── Input material ──

(** X2.  After [managedCleanUp], [managedRemoveWorker] or
    [threadedRecoverLogicalData] (however it ends: written, write error or
    panic) a further [managedCleanUp] finds nothing to do: the clean-up they
    end with, deferred in the last one, has run in full. *)
Theorem cleanUp_is_complete (DEBUG : bool) (e : event) (s : store) :
  ends_with_cleanup e = true ->
  managedCleanUp (next DEBUG e s) = Done tt (next DEBUG e s) [].
Proof.
  intros He. unfold next.
  destruct (cleanup_event_shape DEBUG e s He) as (x & pre & -> & _).
  apply managedCleanUp_idempotent.
Qed.

(** X9.  For an index within [completedPieces], the sanity check of debug
    builds calls [build.Critical] exactly when, after the update,
    [piecesCompleted] differs from the number of [true] entries, and passes
    these two numbers; it changes no field, and other builds stay silent. *)
Theorem sanity_check_is_exact (p : Z) (s : store) :
  0 <= p < Z.of_nat (length (completedPieces (chunk s))) ->
  Z.of_nat (length (completedPieces (chunk s))) <= GoInt.max_int ->
  let r := markPieceCompleted true p s in
  let u' := chunk (final_store r) in
  final_store (markPieceCompleted false p s) = final_store r /\
  final_log (markPieceCompleted false p s) = [] /\
  final_log r =
    (if popcount (completedPieces u') =? piecesCompleted u' then []
     else [Critical (popcount (completedPieces u')) (piecesCompleted u')]).
Proof.
  intros Hp Hlen r u'. subst r u'.
  rewrite !markPieceCompleted_run by lia. simpl.
  rewrite count_loop by (rewrite ?length_insert; lia).
  rewrite Z.add_0_l.
  repeat split. destruct (_ =? _); reflexivity.
Qed.

(** X10.  [markPieceCompleted] does not look at the entry it sets: on a
    piece that is completed already, with the counter right before, the
    slice stays as it is and [piecesCompleted] is one too many; debug builds
    report it. *)
Theorem completing_a_piece_twice (DEBUG : bool) (p : Z) (s : store) :
  0 <= p ->
  Z.of_nat (length (completedPieces (chunk s))) < GoInt.max_int ->
  completedPieces (chunk s) !! Z.to_nat p = Some true ->
  counter_consistent (chunk s) ->
  let r := markPieceCompleted DEBUG p s in
  let u' := chunk (final_store r) in
  completedPieces u' = completedPieces (chunk s) /\
  piecesCompleted u' = popcount (completedPieces u') + 1 /\
  final_log r =
    (if DEBUG then [Critical (popcount (completedPieces u')) (piecesCompleted u')] else []).
Proof.
  intros Hp Hlen Hi Hc r u'. subst r u'. unfold counter_consistent in Hc.
  assert (Hlt : p < Z.of_nat (length (completedPieces (chunk s)))).
  { apply lookup_lt_Some in Hi. lia. }
  pose proof (popcount_bounds (completedPieces (chunk s))) as Hb.
  rewrite (markPieceCompleted_run DEBUG p s Hlt). simpl.
  rewrite (list_insert_id _ _ _ Hi).
  rewrite count_loop by lia. rewrite Z.add_0_l.
  assert (Hincr : GoInt.incr (piecesCompleted (chunk s))
                  = popcount (completedPieces (chunk s)) + 1).
  { rewrite Hc. unfold GoInt.incr, GoInt.add. apply GoInt_wrap_id.
    unfold GoInt.in_range, GoInt.min_int, GoInt.max_int in *. lia. }
  rewrite Hincr. split; [reflexivity|]. split; [reflexivity|].
  destruct (Z.eqb_spec (popcount (completedPieces (chunk s)))
              (popcount (completedPieces (chunk s)) + 1)); [lia|].
  destruct DEBUG; reflexivity.
Qed.

(** X11.  [markPieceCompleted] panics on an index past the end of
    [completedPieces], before anything is written; on an index within it
    returns, sets that entry and no other, and keeps the length. *)
Theorem markPieceCompleted_bounds (DEBUG : bool) (p : Z) (s : store) :
  0 <= p ->
  let r := markPieceCompleted DEBUG p s in
  let cp := completedPieces (chunk s) in
  let cp' := completedPieces (chunk (final_store r)) in
  (Z.of_nat (length cp) <= p -> r = Panic s []) /\
  (p < Z.of_nat (length cp) ->
   (exists log, r = Done tt (final_store r) log) /\
   length cp' = length cp /\
   cp' !! Z.to_nat p = Some true /\
   (forall j, j <> Z.to_nat p -> cp' !! j = cp !! j)).
Proof.
  intros Hp r cp cp'. subst r cp cp'. split.
  - intros Hge. apply markPieceCompleted_panics. exact Hge.
  - intros Hlt. rewrite (markPieceCompleted_run DEBUG p s Hlt). simpl.
    split; [eauto|]. split; [apply length_insert|]. split.
    + apply list_lookup_insert_eq. lia.
    + intros j Hj. apply list_lookup_insert_ne. congruence.
Qed.

(** X12.  Without partial encoding [recoveredDataOffset] is the fetch
    offset.  With it, the result is the position of the fetch offset within
    its segment: less than [recoveredSegmentSize], not more than the fetch
    offset, and a whole number of segments before it; a
    [recoveredSegmentSize] of zero is a division by zero. *)
Theorem recoveredDataOffset_in_segment (chunkFetchOffset : Z) (rs : ErasureCoder) :
  0 <= chunkFetchOffset ->
  let recoveredSegmentSize :=
    Uint64.mul (Uint64.of_int (MinPieces rs)) (fst (SupportsPartialEncoding rs)) in
  (snd (SupportsPartialEncoding rs) = false ->
   recoveredDataOffset chunkFetchOffset rs = Some chunkFetchOffset) /\
  (snd (SupportsPartialEncoding rs) = true -> recoveredSegmentSize = 0 ->
   recoveredDataOffset chunkFetchOffset rs = None) /\
  (snd (SupportsPartialEncoding rs) = true -> recoveredSegmentSize <> 0 ->
   exists dataOffset,
     recoveredDataOffset chunkFetchOffset rs = Some dataOffset /\
     0 <= dataOffset < recoveredSegmentSize /\
     dataOffset <= chunkFetchOffset /\
     (chunkFetchOffset - dataOffset) mod recoveredSegmentSize = 0).
Proof.
  intros Hoff rss. subst rss. unfold recoveredDataOffset, Uint64.rem.
  destruct rs as [m [seg partial]]. simpl.
  split; [|split].
  - intros ->. reflexivity.
  - intros -> ->. reflexivity.
  - intros -> Hne.
    destruct (recoveredSegmentSize_pos m seg Hne) as [Hpos _].
    destruct (Z.eqb_spec (Uint64.mul (Uint64.of_int m) seg) 0) as [|_]; [contradiction|].
    simpl. eexists. split; [reflexivity|].
    pose proof (Z.mod_pos_bound chunkFetchOffset _ Hpos) as Hb.
    pose proof (Z.mod_le chunkFetchOffset _ Hoff Hpos) as Hle.
    split; [exact Hb|]. split; [exact Hle|].
    rewrite Zminus_mod_idemp_r, Z.sub_diag. apply Z.mod_0_l. lia.
Qed.

(** X13.  With partial encoding and sizes that fit 64 bits, the recovered
    bytes hold the range asked for: [recoveredDataOffset + fetchLength <=
    bytesToRecover]; [bytesToRecover] is a whole number of segments and less
    than two segments more than the length.  ([segmentsForRecovery] is as
    the specification gives it.) *)
Theorem recovered_bytes_cover_the_range
    (chunkFetchOffset chunkFetchLength chunkSize segmentSize minPieces : Z) :
  let rs := {| MinPieces := minPieces; SupportsPartialEncoding := (segmentSize, true) |} in
  let recoveredSegmentSize := minPieces * segmentSize in
  0 < minPieces -> 0 < segmentSize ->
  0 <= chunkFetchOffset -> 0 <= chunkFetchLength ->
  chunkFetchOffset + chunkFetchLength + recoveredSegmentSize < Uint64.modulus ->
  exists bytes dataOffset,
    bytesToRecover chunkFetchOffset chunkFetchLength chunkSize rs = Some bytes /\
    recoveredDataOffset chunkFetchOffset rs = Some dataOffset /\
    dataOffset + chunkFetchLength <= bytes /\
    bytes mod recoveredSegmentSize = 0 /\
    bytes < chunkFetchLength + 2 * recoveredSegmentSize.
Proof.
  intros rs rss Hm Hseg Hoff Hlen Hfit. subst rs rss.
  assert (Hrss : Uint64.mul (Uint64.of_int minPieces) segmentSize = minPieces * segmentSize).
  { apply recoveredSegmentSize_exact; unfold Uint64.modulus in *; nia. }
  assert (Hpos : 0 < minPieces * segmentSize) by nia.
  unfold bytesToRecover, recoveredDataOffset, segmentsForRecovery, Uint64.rem. simpl.
  rewrite Hrss.
  destruct (Z.eqb_spec (minPieces * segmentSize) 0) as [|_]; [lia|].
  set (rss := minPieces * segmentSize) in *.
  pose proof (floor_segment chunkFetchOffset rss Hpos) as Hs.
  pose proof (ceil_segment (chunkFetchOffset + chunkFetchLength) rss Hpos) as He.
  set (st := chunkFetchOffset / rss) in *.
  set (en := (chunkFetchOffset + chunkFetchLength + rss - 1) / rss) in *.
  assert (Hst : 0 <= st) by (apply Z.div_pos; lia).
  assert (Hse : st <= en) by nia.
  assert (Hb : Uint64.mul (Uint64.wrap (en - st)) rss = (en - st) * rss).
  { rewrite Uint64_mul_wrap_l. unfold Uint64.mul. apply Uint64_wrap_id.
    unfold Uint64.in_range, Uint64.modulus in *. nia. }
  rewrite Hb. eexists _, _. split; [reflexivity|]. split; [reflexivity|].
  assert (Hmod : chunkFetchOffset mod rss = chunkFetchOffset - st * rss).
  { subst st. rewrite Z.mod_eq by lia. lia. }
  rewrite Hmod. split; [nia|]. split; [apply Z.mod_mul; lia | nia].
Qed.

Lemma removeWorker_failed (DEBUG : bool) (s : store) :
  failed (chunk (next DEBUG EvRemoveWorker s))
  = failed (chunk s)
    || (GoInt.add (GoInt.decr (workersRemaining (chunk s))) (piecesCompleted (chunk s))
        <? MinPieces (erasureCode (chunk s))).
Proof.
  unfold next. simpl. rewrite managedRemoveWorker_run.
  match goal with |- context [managedCleanUp ?x] => cleanup_at x end.
  rewrite Hrun. simpl. rewrite Hfailed. unfold newlyFailed. simpl.
  destruct (failed (chunk s)); simpl; [reflexivity|].
  apply andb_true_r.
Qed.

Lemma removals_fail (DEBUG : bool) (n : nat) (s : store) :
  let w := workersRemaining (chunk s) in
  let c := piecesCompleted (chunk s) in
  GoInt.in_range w -> GoInt.in_range (w + c) ->
  GoInt.min_int <= w - Z.of_nat n -> GoInt.min_int <= w - Z.of_nat n + c ->
  failed (chunk (run DEBUG (replicate n EvRemoveWorker) s))
  = failed (chunk s)
    || ((0 <? Z.of_nat n) && (w - Z.of_nat n + c <? MinPieces (erasureCode (chunk s)))).
Proof.
  revert s. induction n as [|n IH]; intros s w c Hw Hwc Hmin Hminc.
  - simpl. rewrite orb_false_r. reflexivity.
  - change (replicate (S n) EvRemoveWorker) with (EvRemoveWorker :: replicate n EvRemoveWorker).
    rewrite run_cons.
    pose proof (next_effect DEBUG EvRemoveWorker s)
      as ((Hec & _) & _ & _ & _ & Hwr & _ & Hcp & Hpc).
    cbv zeta in Hwr.
    assert (Hdecr : GoInt.decr w = w - 1).
    { unfold GoInt.decr, GoInt.sub. apply GoInt_wrap_id.
      unfold GoInt.in_range in *. lia. }
    fold w in Hwr. rewrite Hdecr in Hwr. fold c in Hpc.
    rewrite IH; rewrite ?Hwr, ?Hpc, ?Hec;
      try (unfold GoInt.in_range in *; lia).
    rewrite removeWorker_failed. fold w c. rewrite Hdecr.
    unfold GoInt.add. rewrite GoInt_wrap_id by (unfold GoInt.in_range in *; lia).
    destruct (failed (chunk s)); simpl; [reflexivity|].
    destruct (Z.ltb_spec 0 (Z.of_nat n)); simpl;
      destruct (Z.ltb_spec (w - 1 + c) (MinPieces (erasureCode (chunk s))));
      destruct (Z.ltb_spec (w - 1 - Z.of_nat n + c) (MinPieces (erasureCode (chunk s))));
      destruct (Z.ltb_spec 0 (Z.of_nat (S n)));
      destruct (Z.ltb_spec (w - Z.of_nat (S n) + c) (MinPieces (erasureCode (chunk s))));
      simpl; try reflexivity; lia.
Qed.

(** X14.  From a chunk that is not failed, [n >= 1] calls of
    [managedRemoveWorker] leave it failed exactly if the workers left and
    the pieces completed are then fewer than [MinPieces] (the counts staying
    within [int]). *)
Theorem removing_workers_fails_the_chunk (DEBUG : bool) (n : nat) (s : store) :
  let w := workersRemaining (chunk s) in
  let c := piecesCompleted (chunk s) in
  (0 < n)%nat ->
  failed (chunk s) = false ->
  GoInt.in_range w -> GoInt.in_range (w + c) ->
  GoInt.min_int <= w - Z.of_nat n -> GoInt.min_int <= w - Z.of_nat n + c ->
  (failed (chunk (run DEBUG (replicate n EvRemoveWorker) s)) = true
   <-> w - Z.of_nat n + c < MinPieces (erasureCode (chunk s))).
Proof.
  intros w c Hn Hf Hw Hwc Hmin Hminc.
  rewrite (removals_fail DEBUG n s Hw Hwc Hmin Hminc). fold w c. rewrite Hf. simpl.
  destruct (Z.ltb_spec 0 (Z.of_nat n)); [|lia]. simpl.
  destruct (Z.ltb_spec (w - Z.of_nat n + c) (MinPieces (erasureCode (chunk s))));
    split; intros; try lia; try reflexivity; discriminate.
Qed.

───

What is being asked -
Your answer should be a single number: the count of lines in these records that hold the string "calls".

Solution for this problem -
2